Coffee and a brown paper bag in one hand, she reached into the deep pocket of her beige and red coat. To her surprise, the first thing she felt wasn’t her ID badge. She pulled out a fortune cookie and wondered whether it was a remainder of Saturday night’s Chinese (again) after clubbing. However, she hadn’t worn this coat in a while, much less this weekend.
She placed her breakfast on a nearby table and opened the fortune cookie: Comedic relief. Julia immediately had the image of herself in a clown costume in mind. Despite the vivid image, this cookie felt more cryptic than the last. What could this mean for her day? She had a meeting in the afternoon, but since it included personnel decisions, it wouldn’t be a laughing matter.

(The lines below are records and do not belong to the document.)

(* ===== verification/Input.v ===== *)
(** * inputd: input and virtual terminals

    Models [drivers/inputd/src/main.rs], the scheme [input]: producers write
    input events, the consumer of the active virtual terminal reads them, displays are
    told which terminal is active, and a controller switches terminals.  The
    layout of [Event] is [orbclient]'s; [VtEvent] and [VtActivate] are those of
    [drivers/inputd/src/lib.rs]. *)

From stdpp Require Import base gmap strings list fin_maps sorting.
From Stdlib Require Import ZArith Lia.
From Stdlib Require Import Strings.Byte.
From S2P Require Import Prelude Syscall.

Local Open Scope Z_scope.

(** ** Events *)

(** [orbclient::EventOption], as far as it is looked at *)
Inductive EventOption :=
| Ev_Key (scancode : Z) (pressed : bool)
| Ev_Resize (width height : Z)
| Ev_other.

(** [orbclient]: the size of an event, and what its bytes are; and the bytes
    that pad a [VtEvent], which are not specified. *)
Class OrbClient := {
  size_of_Event : nat;
  to_option : list u8 -> EventOption;
  vt_event_padding : list u8
}.

Inductive VtEventKind := Activate | Resize.
Record VtEvent := { ve_kind : VtEventKind; ve_vt : Z; ve_width : Z; ve_height : Z; ve_stride : Z }.

(** ** State *)

Inductive Handle :=
| Producer
| Consumer (events : Z) (pending : list u8) (needs_handoff notified : bool) (vt : Z)
| Display (events : Z) (pending : list VtEvent) (notified : bool) (device : string) (is_earlyfb : bool)
| Control.

Record InputScheme := {
  handles : gmap Z Handle; next_id : Z; next_vt_id : Z; display : option string; vts : gset Z;
  super_key : bool; active_vt : option Z; has_new_events : bool
}.

Definition set_handles x s := {| handles := x; next_id := next_id s; next_vt_id := next_vt_id s; display := display s;
  vts := vts s; super_key := super_key s; active_vt := active_vt s; has_new_events := has_new_events s |}.
Definition set_next_id x s := {| handles := handles s; next_id := x; next_vt_id := next_vt_id s; display := display s;
  vts := vts s; super_key := super_key s; active_vt := active_vt s; has_new_events := has_new_events s |}.
Definition set_next_vt_id x s := {| handles := handles s; next_id := next_id s; next_vt_id := x; display := display s;
  vts := vts s; super_key := super_key s; active_vt := active_vt s; has_new_events := has_new_events s |}.
Definition set_display x s := {| handles := handles s; next_id := next_id s; next_vt_id := next_vt_id s; display := x;
  vts := vts s; super_key := super_key s; active_vt := active_vt s; has_new_events := has_new_events s |}.
Definition set_vts x s := {| handles := handles s; next_id := next_id s; next_vt_id := next_vt_id s; display := display s;
  vts := x; super_key := super_key s; active_vt := active_vt s; has_new_events := has_new_events s |}.
Definition set_super_key x s := {| handles := handles s; next_id := next_id s; next_vt_id := next_vt_id s; display := display s;
  vts := vts s; super_key := x; active_vt := active_vt s; has_new_events := has_new_events s |}.
Definition set_active_vt x s := {| handles := handles s; next_id := next_id s; next_vt_id := next_vt_id s; display := display s;
  vts := vts s; super_key := super_key s; active_vt := x; has_new_events := has_new_events s |}.
Definition set_new_events x s := {| handles := handles s; next_id := next_id s; next_vt_id := next_vt_id s; display := display s;
  vts := vts s; super_key := super_key s; active_vt := active_vt s; has_new_events := x |}.

Definition InputScheme_new : InputScheme :=
  {| handles := ∅; next_id := 0; next_vt_id := 1; display := None; vts := ∅; super_key := false; active_vt := None;
     has_new_events := false |}.

(** [self.handles.values_mut()], with what is done to each *)
Definition each_handle (f : Handle -> Handle) (s : InputScheme) : InputScheme := set_handles (f <$> handles s) s.

(** [BTreeSet::last] *)
Definition last_vt (l : gset Z) : option Z :=
  foldr (fun x acc => match acc with Some y => Some (Z.max x y) | None => Some x end) None (elements l).

Section input.
Context {TG : Target} {SC : Syscall} {OC : OrbClient}.

(** [mem::size_of::<VtEvent>()] and [VtActivate], with [usize] alignment *)
Definition size_of_usize : nat := Z.to_nat (usize_bits / 8).
Definition size_of_VtEvent : nat := size_of_usize * 2 + 12 + length vt_event_padding.

Definition vt_event_bytes (e : VtEvent) : list u8 :=
  le_bytes size_of_usize (match ve_kind e with Activate => 0 | Resize => 1 end) ++ le_bytes size_of_usize (ve_vt e) ++
  le_bytes 4 (ve_width e) ++ le_bytes 4 (ve_height e) ++ le_bytes 4 (ve_stride e) ++ vt_event_padding.

(** [fetch_add(1)] *)
Definition fetch_id : M InputScheme Z :=
  n ← gets next_id; modify (set_next_id ((n + 1) mod usize_mod));; mret n.
Definition fetch_vt_id : M InputScheme Z :=
  n ← gets next_vt_id; modify (set_next_vt_id ((n + 1) mod usize_mod));; mret n.

(** ** Terminals *)

Definition activate (vt : Z) : VtEvent := {| ve_kind := Activate; ve_vt := vt; ve_width := 0; ve_height := 0; ve_stride := 0 |}.

(** An event for the display in charge *)
Definition tell_display (disp : option string) (e : VtEvent) (h : Handle) : Handle :=
  match h with
  | Display events pending notified device early =>
      if bool_decide (disp = Some device) then Display events (pending ++ [e]) false device early else h
  | _ => h
  end.

Definition switch_vt (new_active : Z) : M InputScheme unit :=
  active ← gets active_vt;
  l ← gets vts;
  if bool_decide (active = Some new_active) then mret tt
  else if bool_decide (new_active ∉ l) then mret tt
  else
    modify (set_new_events true);;
    d ← gets display;
    modify (each_handle (tell_display d (activate new_active)));;
    modify (set_active_vt (Some new_active)).

(** ** The methods of the trait *)

Definition want_handoff (h : Handle) : Handle :=
  match h with Consumer events pending _ _ vt => Consumer events pending true false vt | _ => h end.

Definition late_display (h : Handle) : bool := match h with Display _ _ _ _ false => true | _ => false end.

(** The arm of [open] for displays *)
Definition open_display (early : bool) (device : string) : M InputScheme Handle :=
  d ← gets display;
  hs ← gets handles;
  let needs_handoff :=
    if early then bool_decide (d = None) else forallb (fun h => negb (late_display h)) (map snd (map_to_list hs)) in
  (if needs_handoff then
     modify (set_new_events true);;
     modify (set_display (Some device));;
     modify (each_handle want_handoff)
   else mret tt);;
  active ← gets active_vt;
  mret (Display 0 (match active with Some vt => [activate vt] | None => [] end) false device early).

Definition open_consumer : M InputScheme Handle :=
  vt ← fetch_vt_id;
  modify (fun s => set_vts ({[vt]} ∪ vts s) s);;
  active ← gets active_vt;
  match active with None => switch_vt vt | Some _ => mret tt end;;
  mret (Consumer 0 [] false false vt).

Definition open (path : string) : M InputScheme OpenResult :=
  match split_char slash path with
  | [] => throw EINVAL
  | command :: rest =>
      fd ← fetch_id;
      handle_ty ← (
        if bool_decide (command = "producer") then mret Producer
        else if bool_decide (command = "consumer") then open_consumer
        else if bool_decide (command = "handle_early") then open_display true (String.concat "." rest)
        else if bool_decide (command = "handle") then open_display false (String.concat "." rest)
        else if bool_decide (command = "control") then mret Control
        else throw EINVAL);
      modify (fun s => set_handles (<[fd := handle_ty]> (handles s)) s);;
      mret (ThisScheme fd fd_empty)
  end.

Definition handle_at (id : Z) : M InputScheme Handle := h ← gets handles; ok_or EINVAL (h !! id).
Definition put (id : Z) (h : Handle) : M InputScheme unit := modify (fun s => set_handles (<[id := h]> (handles s)) s).

Definition fpath (id : Z) (buf : list u8) : M InputScheme (Z * list u8) :=
  handle ← handle_at id;
  match handle with
  | Consumer _ _ _ _ vt =>
      d ← gets display;
      d ← ok_or EINVAL d;
      let path := as_bytes ("/scheme/" +:+ d +:+ "/" +:+ show_unsigned vt) in
      let size := (length path `min` length buf)%nat in
      mret (Z.of_nat size, copy_prefix size path buf)
  | _ => throw EINVAL
  end.

Definition read (id : Z) (buf : list u8) : M InputScheme (Z * list u8) :=
  handle ← handle_at id;
  match handle with
  | Consumer events pending needs_handoff notified vt =>
      if needs_handoff then
        put id (Consumer events pending false notified vt);; throw ESTALE
      else
        let copy := (length pending `min` length buf)%nat in
        put id (Consumer events (drop copy pending) needs_handoff notified vt);;
        mret (Z.of_nat copy, copy_prefix copy pending buf)
  | Display events pending notified device early =>
      if (length buf mod size_of_VtEvent =? 0)%nat then
        let copy := (length pending `min` (length buf / size_of_VtEvent))%nat in
        put id (Display events (drop copy pending) notified device early);;
        mret (Z.of_nat (copy * size_of_VtEvent), splice 0 (concat (map vt_event_bytes (take copy pending))) buf)
      else throw EINVAL
  | Producer | Control => throw EINVAL
  end.

(** A resize is told to the display in charge, which needs an active terminal. *)
Definition resize (width height : Z) : M InputScheme unit :=
  d ← gets display;
  hs ← gets handles;
  if existsb (fun h => match h with Display _ _ _ device _ => bool_decide (d = Some device) | _ => false end)
       (map snd (map_to_list hs)) then
    active ← gets active_vt;
    vt ← unwrap active;
    modify (each_handle (tell_display d
      {| ve_kind := Resize; ve_vt := vt; ve_width := width; ve_height := height; ve_stride := width |}))
  else mret tt.

(** The terminal that a key switches to *)
Definition key_vt (super : bool) (scancode : Z) : option Z :=
  if (0x3B <=? scancode) && (scancode <=? 0x44) && super then Some (scancode - 0x3A)
  else if (scancode =? 0x57) && super then Some 11
  else if (scancode =? 0x58) && super then Some 12
  else None.

(** The loop body over the events of a write *)
Definition input_event (e : EventOption) : M InputScheme unit :=
  match e with
  | Ev_Key scancode pressed =>
      super ← gets super_key;
      match key_vt super scancode with
      | Some vt => switch_vt vt
      | None => if scancode =? 0x5B then modify (set_super_key pressed) else mret tt
      end
  | Ev_Resize width height => resize width height
  | Ev_other => mret tt
  end.

Fixpoint input_events (l : list (list u8)) : M InputScheme unit :=
  match l with [] => mret tt | e :: l => input_event (to_option e);; input_events l end.

(** The bytes go to the consumer of the active terminal. *)
Definition deliver (active : Z) (buf : list u8) (h : Handle) : Handle :=
  match h with
  | Consumer events pending needs_handoff notified vt =>
      if vt =? active then Consumer events (pending ++ buf) needs_handoff false vt else h
  | _ => h
  end.

Definition write (id : Z) (buf : list u8) : M InputScheme Z :=
  modify (set_new_events true);;
  handle ← handle_at id;
  match handle with
  | Control =>
      if (length buf =? size_of_usize)%nat then switch_vt (from_le buf);; mret (zlen buf) else throw EINVAL
  | Consumer _ _ _ _ _ | Display _ _ _ _ _ => throw EINVAL
  | Producer =>
      if (length buf =? 1)%nat && (0xf4 <? from_le buf) then mret 1
      else
        input_events (chunks size_of_Event buf);;
        handle ← handle_at id;
        match handle with Producer => mret tt | _ => panic end;;
        active ← gets active_vt;
        match active with
        | Some vt => modify (each_handle (deliver vt buf))
        | None => mret tt
        end;;
        mret (zlen buf)
  end.

Definition fevent (id flags : Z) : M InputScheme Z :=
  handle ← handle_at id;
  match handle with
  | Consumer _ pending needs_handoff _ vt => put id (Consumer flags pending needs_handoff false vt);; mret 0
  | Display _ pending _ device early => put id (Display flags pending false device early);; mret 0
  | Producer | Control => throw EINVAL
  end.

Definition on_close (id : Z) : M InputScheme unit :=
  hs ← gets handles;
  handle ← unwrap (hs !! id);
  modify (set_handles (delete id hs));;
  match handle with
  | Consumer _ _ _ _ vt =>
      modify (fun s => set_vts (vts s ∖ {[vt]}) s);;
      active ← gets active_vt;
      if bool_decide (active = Some vt) then
        l ← gets vts;
        match last_vt l with
        | Some new_vt => switch_vt new_vt
        | None => modify (set_active_vt None)
        end
      else mret tt
  | _ => mret tt
  end.

(** ** The daemon *)

(** A handle with something to read, that asked for events and has not been
    notified *)
Definition to_notify (h : Handle) : bool :=
  match h with
  | Consumer events pending needs_handoff notified _ =>
      (needs_handoff || negb (bool_decide (pending = []))) && negb notified && all_set events EVENT_READ
  | Display events pending notified _ _ =>
      negb (bool_decide (pending = [])) && negb notified && all_set events EVENT_READ
  | _ => false
  end.

Definition mark_notified (h : Handle) : Handle :=
  match h with
  | Consumer events pending needs_handoff _ vt => Consumer events pending needs_handoff true vt
  | Display events pending _ device early => Display events pending true device early
  | _ => h
  end.

(** The [for] loop over the handles, in the order of their ids; [accepts] is
    whether the kernel takes the event of a handle.  The handles that were notified. *)
Fixpoint notify (accepts : Z -> bool) (ids : list Z) : M InputScheme (list Z) :=
  match ids with
  | [] => mret []
  | id :: ids =>
      h ← handle_at id;
      if to_notify h then
        if accepts id then
          put id (mark_notified h);;
          rest ← notify accepts ids;
          mret (id :: rest)
        else throw EIO
      else notify accepts ids
  end.

Definition ids_in_order (s : InputScheme) : list Z := merge_sort Z.le (map fst (map_to_list (handles s))).

(** Requests: the calls that the scheme implements, others (the defaults of the
    trait do not touch it), and closing. *)
Inductive Request :=
| R_open (path : string)
| R_fpath (id : Z) (buf : list u8)
| R_read (id : Z) (buf : list u8)
| R_write (id : Z) (buf : list u8)
| R_fevent (id flags : Z)
| R_close (id : Z)
| R_other.

(** What the request does; only a panic ends the daemon. *)
Definition attempt {A} (m : M InputScheme A) : M InputScheme (outcome A) := fun s =>
  match m s with (Panic, s') => (Panic, s') | (o, s') => (Ok o, s') end.

Definition request (r : Request) : M InputScheme unit :=
  match r with
  | R_open path => _ ← attempt (open path); mret tt
  | R_fpath id buf => _ ← attempt (fpath id buf); mret tt
  | R_read id buf => _ ← attempt (read id buf); mret tt
  | R_write id buf => _ ← attempt (write id buf); mret tt
  | R_fevent id flags => _ ← attempt (fevent id flags); mret tt
  | R_close id => on_close id
  | R_other => mret tt
  end.

(** A turn of the loop of [deamon]. *)
Definition turn (accepts : Z -> bool) (r : Request) : M InputScheme (list Z) :=
  modify (set_new_events false);;
  request r;;
  new ← gets has_new_events;
  if (new : bool) then ids ← gets ids_in_order; notify accepts ids else mret [].
End input.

Looking from the piece of paper to her breakfast, Julia now imagined spilling her coffee all over herself while walking. As a countermeasure, she quickly ate her breakfast, checked her face for crumbs in the nearest bathroom and walked up to her office, only her ID-badge in hand. Her workday went on smoothly; no spilt drinks, no stumbling over her own feet, not even typos or technical errors. The atmosphere in the office, however, was sombre. Last month, they hired two new junior project managers, but when one big client didn’t sign a contract, it became evident that they would only have enough budget to retain one.
Julia was now sitting in the meeting that would decide who had to go. There was a lot of beating around the bush before Tom finally said what everybody knew: “We have to let Ophelia go.”
Ophelia had begged to be part of a project for a Danish company specialising in interior design. They had tasked her to prepare a presentation on Danish culture and which aspects they might want to highlight when taking on the client for a different market. When the deadline came, however, they suddenly received a doctor’s note instead of the presentation.
Others had to do overtime and start from scratch since nobody had access to the presentation she may or may not have prepared.
In the meantime, Julia was stuck in her head. She only met Ophelia a few times and was on holiday when this incident went down. Her mind was on her fortune cookie. Why am I even taking this so seriously? I don’t even believe in horoscopes and this is a two-word fortune cookie that came out of nowhere!
Suddenly, the pen she had been fidgeting with became unscrewed. The lower half of it flew across the table, landing with a splash in her co-worker’s water. It was absurd, but the suffocating tension was suddenly lifted and laughter broke out.
“So, is this your way of volunteering to be the bearer of bad news?”, Tom asked hopefully when they calmed down. Nobody wanted to do it, but Julia knew that it would be easier for her to do it than for any of them.